[Tom Brown’s Schooldays by Thomas Hughes]@TWC D-Link bookTom Brown’s Schooldays CHAPTER II--THE NEW BOY 13/22
He had battled with it like a man, and had lots of fine Utopian ideas about the perfectibility of mankind, glorious humanity, and such-like, knocked out of his head, and a real, wholesome Christian love for the poor, struggling, sinning men, of whom he felt himself one, and with and for whom he spent fortune, and strength, and life, driven into his heart.

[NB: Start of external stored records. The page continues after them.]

(** Importing entities and relationships that were all read: the state
    that is found is forgotten, every entity is stored under its id and is
    a node, every relationship is listed, and those with both endpoints
    among the entities get an edge. *)
Lemma import_snapshot_result data self0 :
  let rels := default [] (snap_relationships data) in
  ∃ self',
    import_from_dict data self0 = (Ok tt, self')
    ∧ import_from_dict data KnowledgeGraph_init = (Ok tt, self')
    ∧ (∀ e, e ∈ default [] (snap_entities data) →
            dict_mem (Entity.id e) (entities self') = true)
    ∧ dict_keys (nx.nodes (graph self')) = dict_keys (entities self')
    ∧ relationships self' = rels
    ∧ nx.data <$> nx.edges (graph self') = filter (linked (entities self')) rels
    ∧ (Forall (linked (entities self')) rels ↔ wf self').
Proof.
  intros rels. unfold import_from_dict. unfold_M.
  destruct (import_entities_run (default [] (snap_entities data)) KnowledgeGraph_init)
    as (s1 & Hrun1 & He1 & Hn1 & Hed1 & Hr1).
  rewrite Hrun1. simpl in He1, Hn1, Hed1, Hr1.
  assert (Hkeys : dict_keys (nx.nodes (graph s1)) = dict_keys (entities s1)).
  { rewrite He1, Hn1. by apply fold_dict_set_keys. }
  destruct (import_relationships_run rels s1 Hkeys)
    as (s2 & Hrun2 & He2 & Hr2 & Hn2 & Hed2 & Hends2).
  fold rels. rewrite Hrun2. exists s2.
  rewrite Hed1 in Hed2, Hends2. rewrite Hr1 in Hr2. simpl in Hed2, Hr2.
  destruct (fold_dict_set_NoDup (default [] (snap_entities data)) [])
    as (Hnd & Hids & _); [constructor|constructor|].
  rewrite <- He1, <- He2 in Hnd, Hids.
  split_and!; try done.
  - intros e He. rewrite He2, He1. by apply fold_dict_set_stored.
  - by rewrite Hn2, He2.
  - by rewrite He2.
  - split.
    + intros Hlinked. split; try done.
      * by rewrite Hn2, He2.
      * rewrite Hed2, Hr2. apply filter_all. intros rel Hrel.
        rewrite Forall_forall in Hlinked. rewrite <- He2. by apply Hlinked.
      * apply Hends2. constructor.
      * by rewrite Hr2.
    + intros Hwf. rewrite <- Hr2. apply (wf_refs _ Hwf).
Qed.

Lemma import_snapshot_consistent data self0 :
  consistent (import_from_dict data self0).2.
Proof.
  unfold import_from_dict. unfold_M.
  destruct (import_entities_run (default [] (snap_entities data)) KnowledgeGraph_init)
    as (s1 & Hrun1 & He1 & Hn1 & Hed1 & Hr1).
  rewrite Hrun1. simpl in He1, Hn1, Hed1, Hr1.
  assert (Hkeys : dict_keys (nx.nodes (graph s1)) = dict_keys (entities s1)).
  { rewrite He1, Hn1. by apply fold_dict_set_keys. }
  destruct (import_relationships_run (default [] (snap_relationships data)) s1 Hkeys)
    as (s2 & Hrun2 & He2 & Hr2 & Hn2 & Hed2 & Hends2).
  rewrite Hrun2. simpl.
  destruct (fold_dict_set_NoDup (default [] (snap_entities data)) [])
    as (Hnd & _ & _); [constructor|constructor|].
  rewrite <- He1, <- He2 in Hnd.
  split.
  - done.
  - by rewrite Hn2, He2.
  - apply Hends2. rewrite Hed1. constructor.
Qed.

(** *** Importing what was read from a file *)

Section ImportFacts.
Context {datetime : Datetime}.

Lemma getitem_raises {A} (item : option A) e : getitem item = Raise e → e = KeyError.
Proof. destruct item; simpl; congruence. Qed.

Lemma datetime_fromisoformat_raises s e :
  datetime_fromisoformat s = Raise e → e = ValueError.
Proof. unfold datetime_fromisoformat. destruct (fromisoformat s); congruence. Qed.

He had battled like a man, and gotten a man's reward--no silver tea-pots or salvers, with flowery inscriptions setting forth his virtues and the appreciation of a genteel parish; no fat living or stall, for which he never looked, and didn't care; no sighs and praises of comfortable dowagers and well-got-up young women, who worked him slippers, sugared his tea, and adored him as "a devoted man;" but a manly respect, wrung from the unwilling souls of men who fancied his order their natural enemies; the fear and hatred of every one who was false or unjust in the district, were he master or man; and the blessed sight of women and children daily becoming more human and more homely, a comfort to themselves and to their husbands and fathers. These things, of course, took time, and had to be fought for with toil and sweat of brain and heart, and with the life-blood poured out.
All that, Arthur had laid his account to give, and took as a matter of course, neither pitying himself, nor looking on himself as a martyr, when he felt the wear and tear making him feel old before his time, and the stifling air of fever-dens telling on his health.
His wife seconded him in everything.
She had been rather fond of society, and much admired and run after before her marriage; and the London world to which she had belonged pitied poor Fanny Evelyn when she married the young clergyman, and went to settle in that smoky hole Turley; a very nest of Chartism and Atheism, in a part of the country which all the decent families had had to leave for years.